Amigo is a rock and roll band. This might sound quaint or even a little passé but it’s an entirely apt and appropriate description. Amigo is a guitar, a bass, a drum set and buckets full of songs and its members share a proud and unrepentant belief in rock & roll’s divine promise and power to shake audience and band alike to their core.
The Charlotte-based trio, comprised of guitarist Slade Baird, bassist Thomas Alverson and drummer Adam Phillips, has been putting rubber to road in senses both theoretical and literal since their inception in 2012, developing their keen sense of harmony and interplay, honing their songwriting chops and developing an absolutely white-hot live show which has become the main vehicle for their brand of rock and roll evangelism. The intervening years have found the band playing shows numbering in the several hundreds and driving their trusty van tens of thousands of miles as they regularly traipse around the southern United States and beyond, taking their unpretentious, straight-from-the-heart shaggy dog story to the people.
Cut in the summer of 2016 with famed producer/engineer Mitch Easter at his Fidelitorium in the decidedly anti-music biz hamlet of Kernersville, North Carolina, And Friends is an album that is at once raucous yet intimate, traditional but ambitious, and finds the band culling influences from 50’s doo-wop to Hank Williams, John Prine to The Replacements, Tom Petty to Dinosaur Jr.

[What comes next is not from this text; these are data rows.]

(** * Notification dispatch engine

    A shallow embedding of
    [enterprise-proposal-system/backend/src/services/notification.js]:
    the event classifier ([generateNotification]), the prioritizer
    ([AIPrioritizer.prioritize]), the rate limiter ([isRateLimited],
    [getMinInterval]), the dispatch queue with its batch timer
    ([publish], [scheduleBatchProcessing], [processBatch]) and the channel
    router ([groupBatchByChannel], [processChannelBatch]).

    Conventions of the embedding.
    - JavaScript values are the JSON-like ones of [JsValue]; numbers are the
      integer-valued ones, carried by [Z].
    - An object is a finite map from property names to values ([gmap]); the
      order of its properties is not observed by the engine.
    - A call that may raise returns a [Completion]; code that also mutates
      the service instance runs in the monad [M] over [ServiceState].
    - [Date.now()], [new Date().toISOString()] and [Math.random()] are read
      from an explicit [Env].
    - Built-ins of the runtime whose definition is not part of the module
      (the string of a primitive value, the numeric reading of a string
      operand of [>]) are the fields of a [Runtime]; the conversion of
      objects and arrays, which can raise, is [template].
    - The engine is single-threaded: the state changes of one [publish] call
      happen in one turn of the event loop, after its two [await]s, and are
      modelled as one step. A flush is modelled twice: run to its end as one
      step ([processBatch]), and turn by turn, suspended at each [await]
      while other turns run ([Loop]). *)

From Stdlib Require Import ZArith String List Lia Permutation Sorted.
From stdpp Require Import gmap strings list pretty.

Set Warnings "-register-all".
Open Scope string_scope.
Open Scope list_scope.
Open Scope Z_scope.

(** ** Values *)

Inductive JsValue : Type :=
| JUndefined
| JNull
| JBool (b : bool)
| JNum (z : Z)
| JStr (s : string)
| JArr (xs : list JsValue)
| JObj (fields : gmap string JsValue).

Inductive JsError : Type :=
| TypeError (msg : string)
| Error (msg : string).

(** Outcome of a call: a value, or a raised exception. *)
Inductive Completion (A : Type) : Type :=
| Normal (a : A)
| Throw (e : JsError).

Arguments Normal {A} a.
Arguments Throw {A} e.

Definition cbind {A B} (c : Completion A) (k : A -> Completion B) : Completion B :=
  match c with
  | Normal a => k a
  | Throw e => Throw e
  end.

Definition cmap {A B} (f : A -> B) (c : Completion A) : Completion B :=
  cbind c (fun a => Normal (f a)).

(** [ToBoolean]: the falsy values are [undefined], [null], [false], [0] and
    the empty string. *)
Definition ToBoolean (v : JsValue) : bool :=
  match v with
  | JUndefined | JNull => false
  | JBool b => b
  | JNum z => negb (z =? 0)
  | JStr s => negb (String.eqb s EmptyString)
  | JArr _ | JObj _ => true
  end.

(** [a || b] *)
Definition js_or (a b : JsValue) : JsValue :=
  if ToBoolean a then a else b.

Definition nullish (v : JsValue) : bool :=
  match v with
  | JUndefined | JNull => true
  | _ => false
  end.

(** [o[k]] on an object: the property, or [undefined]. *)
Definition field (o : gmap string JsValue) (k : string) : JsValue :=
  default JUndefined (o !! k).

(** [v.k] for a value [v] that is neither [null] nor [undefined]. The names
    the module reads this way ([title], [createdBy], [full_name],
    [clientName], [estimatedValue], [userId], ...) are not built-in
    properties of strings, arrays, numbers or booleans, so only an object
    can answer something else than [undefined]. *)
Definition get_prop (v : JsValue) (k : string) : JsValue :=
  match v with
  | JObj o => field o k
  | _ => JUndefined
  end.

(** [v?.k] *)
Definition opt_prop (v : JsValue) (k : string) : JsValue :=
  if nullish v then JUndefined else get_prop v k.

(** [v.k] for several [k]: reading a property of [null] or [undefined]
    raises a [TypeError]; otherwise every later [v.k] is [get_prop v k]. *)
Definition deref (v : JsValue) : Completion (string -> JsValue) :=
  if nullish v
  then Throw (TypeError "Cannot read properties of undefined")
  else Normal (get_prop v).

(** The double quote character, as a string. *)
Definition dq : string := String (Ascii.ascii_of_nat 34) EmptyString.

(** [===] against a string literal. *)
Definition strict_eq_str (v : JsValue) (s : string) : bool :=
  match v with
  | JStr s' => String.eqb s' s
  | _ => false
  end.

Fixpoint index_props_from (i : nat) (xs : list JsValue) : gmap string JsValue :=
  match xs with
  | [] => ∅
  | x :: xs' => <[pretty i := x]> (index_props_from (S i) xs')
  end.

Fixpoint chars (s : string) : list JsValue :=
  match s with
  | EmptyString => []
  | String c s' => JStr (String c EmptyString) :: chars s'
  end.

(** The own enumerable properties copied by an object spread [{...v}]:
    those of an object, the indexed elements of an array or string, and
    nothing for the other values. *)
Definition own_props (v : JsValue) : gmap string JsValue :=
  match v with
  | JObj o => o
  | JArr xs => index_props_from 0 xs
  | JStr s => index_props_from 0 (chars s)
  | _ => ∅
  end.

(** [s.includes(sub)] on strings. *)
Fixpoint str_includes (sub s : string) : bool :=
  if String.prefix sub s then true
  else match s with
       | EmptyString => false
       | String _ s' => str_includes sub s'
       end.

(** [v.includes(arg)] for [v] neither [null] nor [undefined] and a string
    [arg]: substring test on a string, membership on an array
    (an element is the same value as [arg] only if it is that string);
    the other values have no callable [includes], and the call raises. *)
Definition call_includes (v : JsValue) (arg : string) : Completion JsValue :=
  match v with
  | JStr s => Normal (JBool (str_includes arg s))
  | JArr xs => Normal (JBool (existsb (fun x => strict_eq_str x arg) xs))
  | _ => Throw (TypeError "includes is not a function")
  end.

(** Built-ins of the runtime that the module uses without defining them:
    the conversions of primitive values. *)
Record Runtime : Type := {
  (** the string a primitive value ([undefined], [null], a boolean, a number
      or a string) converts to *)
  ToString : JsValue -> string;
  (** [s > k] for a string [s] and a number [k] (the string is read as a
      number first; a string that is not numeric compares false) *)
  string_gt : string -> Z -> bool
}.

#[global] Instance Completion_ret : MRet Completion := @Normal.
#[global] Instance Completion_bind : MBind Completion := fun A B k c => cbind c k.

(** [`${v}`]: the conversion of any value to a string, as a template literal
    and the operator [>] apply it. A primitive is converted by the runtime.
    An object is converted by its [toString] method: [Object.prototype.toString]
    answers ["[object Object]"], unless the object has a [toString] property of
    its own; in a JSON-like value that property is not a function, no other
    method yields a primitive, and the conversion raises a [TypeError]. An
    array is converted by [Array.prototype.toString], which joins the
    conversions of its elements with commas, [null] and [undefined] counting
    as the empty string, and raises when the conversion of an element does. *)
Fixpoint template (rt : Runtime) (v : JsValue) : Completion string :=
  match v with
  | JObj o =>
      match o !! "toString" with
      | Some _ => Throw (TypeError "Cannot convert object to primitive value")
      | None => Normal "[object Object]"
      end
  | JArr xs =>
      (fix join (l : list JsValue) : Completion string :=
         match l with
         | [] => Normal EmptyString
         | x :: l' =>
             cbind (if nullish x then Normal EmptyString else template rt x) (fun s =>
             cbind (join l') (fun rest =>
               Normal (match l' with [] => s | _ :: _ => s +:+ "," +:+ rest end)))
         end) xs
  | _ => Normal (ToString rt v)
  end.

(** The values a template literal can interpolate. *)
Definition converts (rt : Runtime) (v : JsValue) : Prop :=
  exists s, template rt v = Normal s.

(** [v > k] for a number literal [k]. [undefined] converts to NaN, [null]
    to 0, a boolean to 0 or 1; an array or an object is first converted to a
    string as by [template], which may raise, and ["[object Object]"] reads
    as NaN. *)
Definition js_gt (rt : Runtime) (v : JsValue) (k : Z) : Completion bool :=
  match v with
  | JUndefined => Normal false
  | JNull => Normal (k <? 0)
  | JBool b => Normal (k <? (if b then 1 else 0))
  | JNum z => Normal (k <? z)
  | JStr s => Normal (string_gt rt s k)
  | JArr _ => cmap (fun s => string_gt rt s k) (template rt v)
  | JObj _ => cmap (fun _ => false) (template rt v)
  end.

(** ** Constants of the module *)

Module NotificationChannels.
Definition IN_APP := "in_app".
Definition EMAIL := "email".
Definition SLACK := "slack".
Definition TEAMS := "teams".
End NotificationChannels.

Module NotificationTypes.
Definition PROPOSAL_CREATED := "proposal_created".
Definition PROPOSAL_UPDATED := "proposal_updated".
Definition PROPOSAL_APPROVED := "proposal_approved".
Definition PROPOSAL_SUBMITTED := "proposal_submitted".
Definition PROPOSAL_WON := "proposal_won".
Definition PROPOSAL_LOST := "proposal_lost".
Definition TASK_ASSIGNED := "task_assigned".
Definition TASK_COMPLETED := "task_completed".
Definition TASK_OVERDUE := "task_overdue".
Definition DEADLINE_ALERT := "deadline_alert".
Definition COMPLIANCE_LOW := "compliance_low".
Definition RFP_PARSED := "rfp_parsed".
Definition AI_DRAFT_GENERATED := "ai_draft_generated".
Definition AI_COMPLIANCE_CHECKED := "ai_compliance_checked".
Definition WEEKLY_REPORT_GENERATED := "weekly_report_generated".
Definition DOCUMENT_UPLOADED := "document_uploaded".
Definition APPROVAL_REQUIRED := "approval_required".
Definition ESCALATION := "escalation".
End NotificationTypes.

Module NotificationPriorities.
Definition LOW : Z := 1.
Definition MEDIUM : Z := 2.
Definition HIGH : Z := 3.
Definition URGENT : Z := 4.
Definition CRITICAL : Z := 5.
End NotificationPriorities.

Import NotificationChannels NotificationTypes NotificationPriorities.

(** ** Notifications *)

(** The object built by [generateNotification]. [userId] is read by the
    rate limiter but never written by the module: it is [undefined] on
    every notification the classifier builds. *)
Record Notification : Type := mkNotification {
  id : string;
  type : JsValue;
  timestamp : string;
  data : gmap string JsValue;
  title : string;
  message : string;
  priority : Z;
  channels : list string;
  metadata : JsValue;
  userId : JsValue
}.

(** What a call reads from the clock and the random generator. *)
Record Env : Type := {
  isoNow : string;      (* new Date().toISOString() *)
  dateNow : Z;          (* Date.now() *)
  randomSuffix : string (* Math.random().toString(36).substr(2, 9) *)
}.

(** The object literal of [metadata] in the recognized cases. *)
Definition obj (kvs : list (string * JsValue)) : JsValue :=
  JObj (list_to_map kvs).

Section Classifier.
Context (rt : Runtime).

Baird, like any great songwriter, builds his songs from the foundation up, luring the listener in and getting them moving with songs that would be at home in any honky tonk, dive bar or juke joint. But astride the plinking, pounding piano, hard-driving rhythm and swamp-scorched guitar solos sit the album’s subjects, whose true depth is revealed and unraveled upon closer inspection via Baird’s tightly packed lyrical prowess.
Blending the standard fare of exultant joy, rock and roll knuckleheadery, heartbreak, longing and love unrequited with much deeper searching, yearning and asking of the big questions (What does it all mean? Why do I matter? What comes next? What the fuck are any of us doing here?), Amigo’s songs unpack themselves slowly and show their myriad faces with each new listen.
Between name-checks of Damocles and references to the astral bodies, Amigo keeps their feet rooted firmly in the dirt as they reminisce about the old clothes we used to wear and postulate on love, sin and the path of the righteous. It is this balance of the real and the surreal, the imagined and the tactile that makes And Friends farther reaching than any adjective-laden rock subgenre.
It sounds beer-soaked but it is metaphysical. It feels heartland but it is soul-unburdening. It’s decidedly American but viewed through a philosophical lens.
Most importantly, it’s fun. It’s exuberance defined. And thus, it is rock and roll in its purest form.
And Friends is an album that encourages you to keep dreaming, to keep believing, to understand that the power of rock and roll still lives and breathes and can still offer salvation. Not surprising, then, to find that it’s progenitors are a band who play every show and sing and play every note as if it is a blessing, a celebration and welcome every crowd, every listener as if they are family.